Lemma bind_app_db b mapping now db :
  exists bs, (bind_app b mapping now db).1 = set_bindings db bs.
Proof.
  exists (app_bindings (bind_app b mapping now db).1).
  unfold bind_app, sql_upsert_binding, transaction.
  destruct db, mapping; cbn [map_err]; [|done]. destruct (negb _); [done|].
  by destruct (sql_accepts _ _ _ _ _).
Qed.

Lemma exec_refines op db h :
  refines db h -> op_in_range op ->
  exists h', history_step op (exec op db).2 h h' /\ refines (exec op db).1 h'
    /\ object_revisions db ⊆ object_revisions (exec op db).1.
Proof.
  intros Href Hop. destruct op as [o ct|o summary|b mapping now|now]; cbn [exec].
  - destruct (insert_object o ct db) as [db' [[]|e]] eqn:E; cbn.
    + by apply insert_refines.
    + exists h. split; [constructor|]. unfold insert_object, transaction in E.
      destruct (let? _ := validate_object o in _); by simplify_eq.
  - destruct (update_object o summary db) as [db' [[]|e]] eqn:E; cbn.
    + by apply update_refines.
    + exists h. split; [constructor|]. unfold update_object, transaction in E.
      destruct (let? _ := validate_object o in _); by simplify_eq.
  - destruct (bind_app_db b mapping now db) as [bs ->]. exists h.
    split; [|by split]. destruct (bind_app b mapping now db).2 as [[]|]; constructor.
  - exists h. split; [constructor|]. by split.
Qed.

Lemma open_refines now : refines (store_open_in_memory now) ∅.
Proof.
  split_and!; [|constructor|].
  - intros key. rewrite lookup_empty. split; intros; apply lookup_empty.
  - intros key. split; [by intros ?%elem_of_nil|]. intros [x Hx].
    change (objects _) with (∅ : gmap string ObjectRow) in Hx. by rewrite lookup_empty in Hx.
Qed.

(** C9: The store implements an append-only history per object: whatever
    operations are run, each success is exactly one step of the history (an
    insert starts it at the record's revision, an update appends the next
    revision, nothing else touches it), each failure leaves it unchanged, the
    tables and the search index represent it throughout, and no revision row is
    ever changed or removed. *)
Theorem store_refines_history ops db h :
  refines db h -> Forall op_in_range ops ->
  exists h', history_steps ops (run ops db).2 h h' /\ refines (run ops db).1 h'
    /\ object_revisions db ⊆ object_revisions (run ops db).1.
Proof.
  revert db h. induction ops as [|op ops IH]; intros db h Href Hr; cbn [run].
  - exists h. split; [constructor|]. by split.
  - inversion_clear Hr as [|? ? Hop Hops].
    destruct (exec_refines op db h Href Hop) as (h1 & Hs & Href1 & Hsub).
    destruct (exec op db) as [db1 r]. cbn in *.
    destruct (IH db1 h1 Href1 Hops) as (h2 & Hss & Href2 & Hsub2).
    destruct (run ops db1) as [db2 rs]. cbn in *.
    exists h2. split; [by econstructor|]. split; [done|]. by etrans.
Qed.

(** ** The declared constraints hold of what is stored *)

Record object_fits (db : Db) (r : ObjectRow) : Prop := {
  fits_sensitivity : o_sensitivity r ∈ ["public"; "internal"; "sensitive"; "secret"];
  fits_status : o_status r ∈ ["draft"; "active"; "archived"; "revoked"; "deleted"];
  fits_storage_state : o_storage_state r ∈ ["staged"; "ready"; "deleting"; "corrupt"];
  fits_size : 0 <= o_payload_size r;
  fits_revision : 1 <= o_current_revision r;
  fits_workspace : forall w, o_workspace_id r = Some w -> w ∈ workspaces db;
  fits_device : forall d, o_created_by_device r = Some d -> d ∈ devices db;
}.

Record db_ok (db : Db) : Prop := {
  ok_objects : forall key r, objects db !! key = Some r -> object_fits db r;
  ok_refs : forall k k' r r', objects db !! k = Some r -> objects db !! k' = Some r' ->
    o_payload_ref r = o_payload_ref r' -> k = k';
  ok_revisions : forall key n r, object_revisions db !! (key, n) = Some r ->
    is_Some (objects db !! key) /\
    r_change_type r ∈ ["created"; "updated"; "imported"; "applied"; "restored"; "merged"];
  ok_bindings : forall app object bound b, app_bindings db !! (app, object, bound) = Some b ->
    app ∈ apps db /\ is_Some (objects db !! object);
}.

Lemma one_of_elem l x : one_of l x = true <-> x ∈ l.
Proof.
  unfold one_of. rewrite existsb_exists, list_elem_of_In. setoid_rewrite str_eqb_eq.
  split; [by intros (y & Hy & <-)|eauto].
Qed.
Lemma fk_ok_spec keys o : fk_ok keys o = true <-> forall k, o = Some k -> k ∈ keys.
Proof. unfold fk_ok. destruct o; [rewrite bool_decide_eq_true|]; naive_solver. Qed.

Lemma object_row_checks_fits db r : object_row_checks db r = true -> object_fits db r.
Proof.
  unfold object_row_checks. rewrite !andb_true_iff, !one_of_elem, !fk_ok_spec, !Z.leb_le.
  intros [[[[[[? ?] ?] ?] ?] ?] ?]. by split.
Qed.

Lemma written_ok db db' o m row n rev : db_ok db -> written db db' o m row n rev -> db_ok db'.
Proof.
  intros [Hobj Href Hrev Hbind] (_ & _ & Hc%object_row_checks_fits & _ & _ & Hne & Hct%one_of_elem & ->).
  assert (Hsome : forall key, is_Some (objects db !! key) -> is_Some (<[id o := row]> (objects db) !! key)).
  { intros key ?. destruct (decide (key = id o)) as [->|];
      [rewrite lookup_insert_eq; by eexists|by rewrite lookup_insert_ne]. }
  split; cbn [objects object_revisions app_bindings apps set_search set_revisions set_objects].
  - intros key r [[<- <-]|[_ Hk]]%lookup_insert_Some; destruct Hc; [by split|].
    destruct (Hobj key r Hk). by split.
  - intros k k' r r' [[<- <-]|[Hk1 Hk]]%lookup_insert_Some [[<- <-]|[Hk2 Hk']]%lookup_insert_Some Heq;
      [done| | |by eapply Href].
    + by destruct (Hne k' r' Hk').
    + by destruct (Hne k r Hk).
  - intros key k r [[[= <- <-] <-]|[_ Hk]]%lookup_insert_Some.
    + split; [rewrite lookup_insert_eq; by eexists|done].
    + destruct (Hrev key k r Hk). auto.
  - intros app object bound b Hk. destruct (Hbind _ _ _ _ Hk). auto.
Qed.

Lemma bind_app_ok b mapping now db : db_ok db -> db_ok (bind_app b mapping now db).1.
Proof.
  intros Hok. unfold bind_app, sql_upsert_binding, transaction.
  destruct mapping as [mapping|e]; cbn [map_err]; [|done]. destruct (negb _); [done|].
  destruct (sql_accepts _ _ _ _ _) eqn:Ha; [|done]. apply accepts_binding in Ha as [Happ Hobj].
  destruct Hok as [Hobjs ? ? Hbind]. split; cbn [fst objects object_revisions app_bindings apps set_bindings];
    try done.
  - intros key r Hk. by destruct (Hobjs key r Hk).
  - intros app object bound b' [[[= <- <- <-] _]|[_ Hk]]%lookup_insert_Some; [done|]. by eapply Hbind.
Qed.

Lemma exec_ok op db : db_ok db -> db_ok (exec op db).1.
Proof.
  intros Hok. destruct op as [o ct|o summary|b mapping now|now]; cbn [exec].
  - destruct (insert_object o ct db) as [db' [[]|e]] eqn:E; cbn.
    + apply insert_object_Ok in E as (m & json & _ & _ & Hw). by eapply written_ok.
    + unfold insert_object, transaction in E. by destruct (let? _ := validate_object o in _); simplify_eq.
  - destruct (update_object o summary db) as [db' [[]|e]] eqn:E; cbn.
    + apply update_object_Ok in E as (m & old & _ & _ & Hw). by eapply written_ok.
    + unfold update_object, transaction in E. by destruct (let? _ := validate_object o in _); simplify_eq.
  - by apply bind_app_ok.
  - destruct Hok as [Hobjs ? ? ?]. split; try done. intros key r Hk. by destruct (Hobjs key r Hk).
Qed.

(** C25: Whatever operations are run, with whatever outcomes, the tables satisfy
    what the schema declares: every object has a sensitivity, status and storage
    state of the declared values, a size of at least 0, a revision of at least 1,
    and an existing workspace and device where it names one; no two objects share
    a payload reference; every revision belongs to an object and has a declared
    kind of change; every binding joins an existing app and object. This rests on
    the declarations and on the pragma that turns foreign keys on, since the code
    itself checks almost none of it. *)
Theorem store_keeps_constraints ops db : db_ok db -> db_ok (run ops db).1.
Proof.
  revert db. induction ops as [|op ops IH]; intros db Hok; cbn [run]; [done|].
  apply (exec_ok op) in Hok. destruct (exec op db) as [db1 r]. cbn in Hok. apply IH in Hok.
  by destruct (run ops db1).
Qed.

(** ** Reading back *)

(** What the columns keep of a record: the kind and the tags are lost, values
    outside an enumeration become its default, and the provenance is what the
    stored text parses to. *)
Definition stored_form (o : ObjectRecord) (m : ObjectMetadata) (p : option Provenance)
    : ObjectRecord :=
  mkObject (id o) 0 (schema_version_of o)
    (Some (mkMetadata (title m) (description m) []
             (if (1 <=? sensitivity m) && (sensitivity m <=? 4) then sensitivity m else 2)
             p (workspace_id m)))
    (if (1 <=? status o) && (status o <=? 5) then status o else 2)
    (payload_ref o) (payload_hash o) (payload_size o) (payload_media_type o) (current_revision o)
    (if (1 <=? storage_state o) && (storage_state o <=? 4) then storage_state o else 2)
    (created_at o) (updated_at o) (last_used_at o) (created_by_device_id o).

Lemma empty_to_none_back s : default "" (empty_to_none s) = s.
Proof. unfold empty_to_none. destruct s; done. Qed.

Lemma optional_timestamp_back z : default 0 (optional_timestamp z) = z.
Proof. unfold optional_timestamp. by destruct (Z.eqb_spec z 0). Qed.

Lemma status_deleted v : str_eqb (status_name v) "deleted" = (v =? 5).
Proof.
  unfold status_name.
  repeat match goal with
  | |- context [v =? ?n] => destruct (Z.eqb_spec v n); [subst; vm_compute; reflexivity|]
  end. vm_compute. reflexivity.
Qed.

- - - - -

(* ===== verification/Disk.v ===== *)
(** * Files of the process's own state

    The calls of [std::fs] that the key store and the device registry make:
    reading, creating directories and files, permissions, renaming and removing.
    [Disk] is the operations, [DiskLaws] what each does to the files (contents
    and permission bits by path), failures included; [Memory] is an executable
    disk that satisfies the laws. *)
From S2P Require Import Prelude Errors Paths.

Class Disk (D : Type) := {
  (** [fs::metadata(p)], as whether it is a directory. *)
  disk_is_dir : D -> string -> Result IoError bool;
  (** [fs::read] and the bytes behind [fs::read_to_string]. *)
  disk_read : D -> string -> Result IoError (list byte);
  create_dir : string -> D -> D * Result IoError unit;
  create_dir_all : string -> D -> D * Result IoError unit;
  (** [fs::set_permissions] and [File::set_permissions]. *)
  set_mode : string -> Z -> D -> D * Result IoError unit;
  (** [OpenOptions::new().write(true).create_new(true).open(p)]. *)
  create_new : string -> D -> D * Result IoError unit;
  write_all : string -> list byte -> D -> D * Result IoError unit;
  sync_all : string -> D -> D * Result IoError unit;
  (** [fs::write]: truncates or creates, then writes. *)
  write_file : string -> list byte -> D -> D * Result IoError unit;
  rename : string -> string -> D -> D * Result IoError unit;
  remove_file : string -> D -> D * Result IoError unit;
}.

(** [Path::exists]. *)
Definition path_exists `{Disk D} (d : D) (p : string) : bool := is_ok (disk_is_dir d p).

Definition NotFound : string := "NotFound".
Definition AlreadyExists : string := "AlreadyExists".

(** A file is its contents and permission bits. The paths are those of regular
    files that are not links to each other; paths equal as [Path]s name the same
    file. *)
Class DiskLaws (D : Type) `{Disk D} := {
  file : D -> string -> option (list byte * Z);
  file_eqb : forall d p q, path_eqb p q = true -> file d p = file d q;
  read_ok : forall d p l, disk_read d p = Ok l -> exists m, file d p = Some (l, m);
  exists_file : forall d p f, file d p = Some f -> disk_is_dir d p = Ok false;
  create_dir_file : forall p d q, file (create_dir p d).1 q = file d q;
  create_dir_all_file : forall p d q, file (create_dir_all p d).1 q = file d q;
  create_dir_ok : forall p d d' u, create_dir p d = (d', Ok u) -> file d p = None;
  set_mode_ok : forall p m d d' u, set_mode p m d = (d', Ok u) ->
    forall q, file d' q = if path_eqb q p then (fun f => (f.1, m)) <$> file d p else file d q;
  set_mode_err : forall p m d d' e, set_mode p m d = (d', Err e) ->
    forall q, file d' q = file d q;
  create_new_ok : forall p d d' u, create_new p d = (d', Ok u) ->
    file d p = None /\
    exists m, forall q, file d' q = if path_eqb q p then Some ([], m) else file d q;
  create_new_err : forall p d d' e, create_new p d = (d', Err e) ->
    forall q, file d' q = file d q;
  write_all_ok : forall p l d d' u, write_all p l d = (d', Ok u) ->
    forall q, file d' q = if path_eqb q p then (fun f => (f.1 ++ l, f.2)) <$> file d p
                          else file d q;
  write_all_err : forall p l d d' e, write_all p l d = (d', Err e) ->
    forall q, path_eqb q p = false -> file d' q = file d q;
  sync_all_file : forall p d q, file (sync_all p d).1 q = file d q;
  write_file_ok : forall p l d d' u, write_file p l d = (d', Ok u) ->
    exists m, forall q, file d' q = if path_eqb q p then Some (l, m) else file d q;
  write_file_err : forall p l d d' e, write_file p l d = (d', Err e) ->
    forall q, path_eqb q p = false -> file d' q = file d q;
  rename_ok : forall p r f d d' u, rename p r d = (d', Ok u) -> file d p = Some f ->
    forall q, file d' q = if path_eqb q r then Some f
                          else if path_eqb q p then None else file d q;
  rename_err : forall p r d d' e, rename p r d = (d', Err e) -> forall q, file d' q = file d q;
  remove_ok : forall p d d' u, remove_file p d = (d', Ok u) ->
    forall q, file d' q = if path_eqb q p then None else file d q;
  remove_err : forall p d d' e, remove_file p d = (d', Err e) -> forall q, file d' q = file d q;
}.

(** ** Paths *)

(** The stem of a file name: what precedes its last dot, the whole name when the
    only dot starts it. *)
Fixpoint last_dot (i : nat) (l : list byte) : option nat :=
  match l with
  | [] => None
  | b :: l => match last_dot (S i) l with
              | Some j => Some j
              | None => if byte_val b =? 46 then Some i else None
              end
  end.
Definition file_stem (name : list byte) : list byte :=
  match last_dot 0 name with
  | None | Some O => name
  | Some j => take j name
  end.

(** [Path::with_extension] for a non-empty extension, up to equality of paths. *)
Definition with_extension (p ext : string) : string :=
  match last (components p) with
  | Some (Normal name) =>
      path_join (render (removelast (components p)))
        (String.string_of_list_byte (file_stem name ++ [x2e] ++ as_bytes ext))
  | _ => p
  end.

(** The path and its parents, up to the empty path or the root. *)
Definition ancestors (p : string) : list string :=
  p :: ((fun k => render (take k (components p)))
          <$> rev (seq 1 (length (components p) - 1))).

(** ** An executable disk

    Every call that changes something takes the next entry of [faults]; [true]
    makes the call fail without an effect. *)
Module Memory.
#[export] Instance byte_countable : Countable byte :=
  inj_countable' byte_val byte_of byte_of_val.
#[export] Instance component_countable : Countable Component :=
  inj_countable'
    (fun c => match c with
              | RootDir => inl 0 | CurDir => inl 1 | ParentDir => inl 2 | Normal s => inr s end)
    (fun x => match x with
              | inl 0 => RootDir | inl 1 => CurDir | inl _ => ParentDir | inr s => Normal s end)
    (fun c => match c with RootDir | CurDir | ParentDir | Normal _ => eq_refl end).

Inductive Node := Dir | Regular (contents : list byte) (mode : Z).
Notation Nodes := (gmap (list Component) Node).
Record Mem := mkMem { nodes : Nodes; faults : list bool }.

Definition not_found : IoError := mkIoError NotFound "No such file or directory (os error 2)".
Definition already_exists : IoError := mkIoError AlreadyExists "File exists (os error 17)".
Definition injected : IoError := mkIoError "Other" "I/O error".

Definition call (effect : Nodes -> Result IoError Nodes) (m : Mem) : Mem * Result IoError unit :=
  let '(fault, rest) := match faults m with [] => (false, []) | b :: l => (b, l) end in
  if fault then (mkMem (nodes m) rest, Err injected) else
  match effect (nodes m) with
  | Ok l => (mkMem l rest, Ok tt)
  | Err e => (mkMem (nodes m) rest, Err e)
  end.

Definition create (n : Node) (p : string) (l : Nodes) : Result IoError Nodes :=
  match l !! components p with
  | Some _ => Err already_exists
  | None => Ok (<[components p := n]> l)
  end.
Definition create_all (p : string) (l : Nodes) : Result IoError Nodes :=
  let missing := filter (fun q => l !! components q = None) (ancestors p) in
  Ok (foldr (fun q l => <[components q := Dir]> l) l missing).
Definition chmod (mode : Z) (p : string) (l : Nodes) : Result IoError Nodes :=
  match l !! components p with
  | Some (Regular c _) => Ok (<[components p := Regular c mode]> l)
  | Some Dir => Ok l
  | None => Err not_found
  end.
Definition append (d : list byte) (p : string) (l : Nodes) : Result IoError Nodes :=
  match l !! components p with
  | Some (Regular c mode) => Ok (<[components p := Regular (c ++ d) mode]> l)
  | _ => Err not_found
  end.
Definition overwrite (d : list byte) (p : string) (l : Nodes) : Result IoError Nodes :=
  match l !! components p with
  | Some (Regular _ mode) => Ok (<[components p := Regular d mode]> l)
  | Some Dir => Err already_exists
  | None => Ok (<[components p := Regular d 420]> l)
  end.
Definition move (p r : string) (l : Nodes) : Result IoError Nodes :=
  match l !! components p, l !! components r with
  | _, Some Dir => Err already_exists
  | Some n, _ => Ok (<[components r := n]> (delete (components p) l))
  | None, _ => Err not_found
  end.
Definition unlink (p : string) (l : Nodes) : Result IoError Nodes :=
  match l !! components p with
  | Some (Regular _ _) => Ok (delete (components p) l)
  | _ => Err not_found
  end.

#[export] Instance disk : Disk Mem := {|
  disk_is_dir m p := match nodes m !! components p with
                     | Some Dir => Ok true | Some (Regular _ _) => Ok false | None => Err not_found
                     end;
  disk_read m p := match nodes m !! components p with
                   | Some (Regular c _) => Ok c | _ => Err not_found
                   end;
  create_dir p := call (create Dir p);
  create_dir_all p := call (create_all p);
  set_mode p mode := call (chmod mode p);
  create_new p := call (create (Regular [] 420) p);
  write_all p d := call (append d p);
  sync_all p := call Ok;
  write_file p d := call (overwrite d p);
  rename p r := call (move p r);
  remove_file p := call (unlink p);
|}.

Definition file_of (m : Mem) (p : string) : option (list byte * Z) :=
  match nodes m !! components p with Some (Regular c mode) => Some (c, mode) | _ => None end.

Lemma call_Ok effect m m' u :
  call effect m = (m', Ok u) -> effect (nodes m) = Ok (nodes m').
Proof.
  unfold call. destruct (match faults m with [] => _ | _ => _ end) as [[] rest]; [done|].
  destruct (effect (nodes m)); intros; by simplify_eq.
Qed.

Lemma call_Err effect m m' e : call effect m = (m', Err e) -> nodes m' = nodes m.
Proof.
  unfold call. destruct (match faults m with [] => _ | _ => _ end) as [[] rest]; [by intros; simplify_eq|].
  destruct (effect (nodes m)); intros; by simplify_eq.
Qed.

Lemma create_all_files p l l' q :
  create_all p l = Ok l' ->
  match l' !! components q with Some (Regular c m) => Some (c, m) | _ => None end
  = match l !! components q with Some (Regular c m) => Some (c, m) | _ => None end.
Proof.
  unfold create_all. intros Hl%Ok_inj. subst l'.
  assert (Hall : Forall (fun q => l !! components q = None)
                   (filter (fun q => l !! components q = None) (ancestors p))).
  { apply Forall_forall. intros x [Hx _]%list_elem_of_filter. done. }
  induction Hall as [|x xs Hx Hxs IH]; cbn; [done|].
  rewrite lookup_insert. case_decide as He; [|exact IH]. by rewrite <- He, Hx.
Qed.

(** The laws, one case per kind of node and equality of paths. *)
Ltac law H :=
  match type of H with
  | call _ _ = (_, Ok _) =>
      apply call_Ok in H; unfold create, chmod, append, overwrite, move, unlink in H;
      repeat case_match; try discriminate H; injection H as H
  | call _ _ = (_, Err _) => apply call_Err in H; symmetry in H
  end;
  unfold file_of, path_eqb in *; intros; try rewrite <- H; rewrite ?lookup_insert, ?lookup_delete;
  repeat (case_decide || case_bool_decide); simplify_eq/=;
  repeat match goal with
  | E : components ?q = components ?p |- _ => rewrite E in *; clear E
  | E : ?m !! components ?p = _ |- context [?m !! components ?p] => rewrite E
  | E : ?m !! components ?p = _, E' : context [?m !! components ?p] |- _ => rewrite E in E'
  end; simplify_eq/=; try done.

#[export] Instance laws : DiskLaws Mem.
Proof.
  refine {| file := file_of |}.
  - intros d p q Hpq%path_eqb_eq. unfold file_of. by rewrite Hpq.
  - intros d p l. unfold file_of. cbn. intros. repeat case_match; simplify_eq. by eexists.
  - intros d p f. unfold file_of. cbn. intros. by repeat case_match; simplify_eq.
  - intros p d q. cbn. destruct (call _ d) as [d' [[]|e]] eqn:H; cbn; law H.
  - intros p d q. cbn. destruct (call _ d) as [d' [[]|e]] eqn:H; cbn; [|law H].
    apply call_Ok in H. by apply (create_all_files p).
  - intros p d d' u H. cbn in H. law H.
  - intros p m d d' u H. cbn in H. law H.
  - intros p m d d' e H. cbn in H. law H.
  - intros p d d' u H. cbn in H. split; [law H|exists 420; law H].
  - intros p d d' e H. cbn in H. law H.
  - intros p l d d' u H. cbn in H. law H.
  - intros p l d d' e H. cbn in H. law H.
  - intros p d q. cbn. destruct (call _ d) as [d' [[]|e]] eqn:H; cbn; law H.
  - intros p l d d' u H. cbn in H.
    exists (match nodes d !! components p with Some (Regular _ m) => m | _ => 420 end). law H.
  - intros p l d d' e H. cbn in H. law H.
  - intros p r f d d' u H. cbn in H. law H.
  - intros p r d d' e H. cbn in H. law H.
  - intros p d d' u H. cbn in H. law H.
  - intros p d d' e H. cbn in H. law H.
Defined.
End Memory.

- - - - -

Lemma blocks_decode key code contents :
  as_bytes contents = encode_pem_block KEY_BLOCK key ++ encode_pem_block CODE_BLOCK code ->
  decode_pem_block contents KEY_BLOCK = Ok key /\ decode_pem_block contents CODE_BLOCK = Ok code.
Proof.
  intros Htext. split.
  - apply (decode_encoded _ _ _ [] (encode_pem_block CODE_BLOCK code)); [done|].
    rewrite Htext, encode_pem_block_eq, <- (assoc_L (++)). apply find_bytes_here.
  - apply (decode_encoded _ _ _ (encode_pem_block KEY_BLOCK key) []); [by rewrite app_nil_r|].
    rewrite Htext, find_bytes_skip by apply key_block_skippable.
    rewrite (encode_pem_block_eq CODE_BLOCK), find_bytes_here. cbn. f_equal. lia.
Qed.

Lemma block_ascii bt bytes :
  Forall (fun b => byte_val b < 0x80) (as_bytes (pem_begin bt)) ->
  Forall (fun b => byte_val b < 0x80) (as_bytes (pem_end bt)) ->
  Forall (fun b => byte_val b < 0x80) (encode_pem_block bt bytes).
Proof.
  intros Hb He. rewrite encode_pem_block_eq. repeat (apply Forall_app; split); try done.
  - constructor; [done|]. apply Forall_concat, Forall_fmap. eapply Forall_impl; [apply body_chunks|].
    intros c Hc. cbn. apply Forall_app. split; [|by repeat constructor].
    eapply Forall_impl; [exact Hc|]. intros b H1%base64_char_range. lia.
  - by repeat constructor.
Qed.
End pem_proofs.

- - - - -

*What you have to do*.
Given the records above, return exactly the lines starting at the line containing "what the schema" and ending at the line containing "mkObject (id o) 0 (schema_version_of o)", including both.

*Completed task*.
    what the schema declares: every object has a sensitivity, status and storage
    state of the declared values, a size of at least 0, a revision of at least 1,
    and an existing workspace and device where it names one; no two objects share
    a payload reference; every revision belongs to an object and has a declared
    kind of change; every binding joins an existing app and object. This rests on
    the declarations and on the pragma that turns foreign keys on, since the code
    itself checks almost none of it. *)
Theorem store_keeps_constraints ops db : db_ok db -> db_ok (run ops db).1.
Proof.
  revert db. induction ops as [|op ops IH]; intros db Hok; cbn [run]; [done|].
  apply (exec_ok op) in Hok. destruct (exec op db) as [db1 r]. cbn in Hok. apply IH in Hok.
  by destruct (run ops db1).
Qed.

(** ** Reading back *)

(** What the columns keep of a record: the kind and the tags are lost, values
    outside an enumeration become its default, and the provenance is what the
    stored text parses to. *)
Definition stored_form (o : ObjectRecord) (m : ObjectMetadata) (p : option Provenance)
    : ObjectRecord :=
  mkObject (id o) 0 (schema_version_of o)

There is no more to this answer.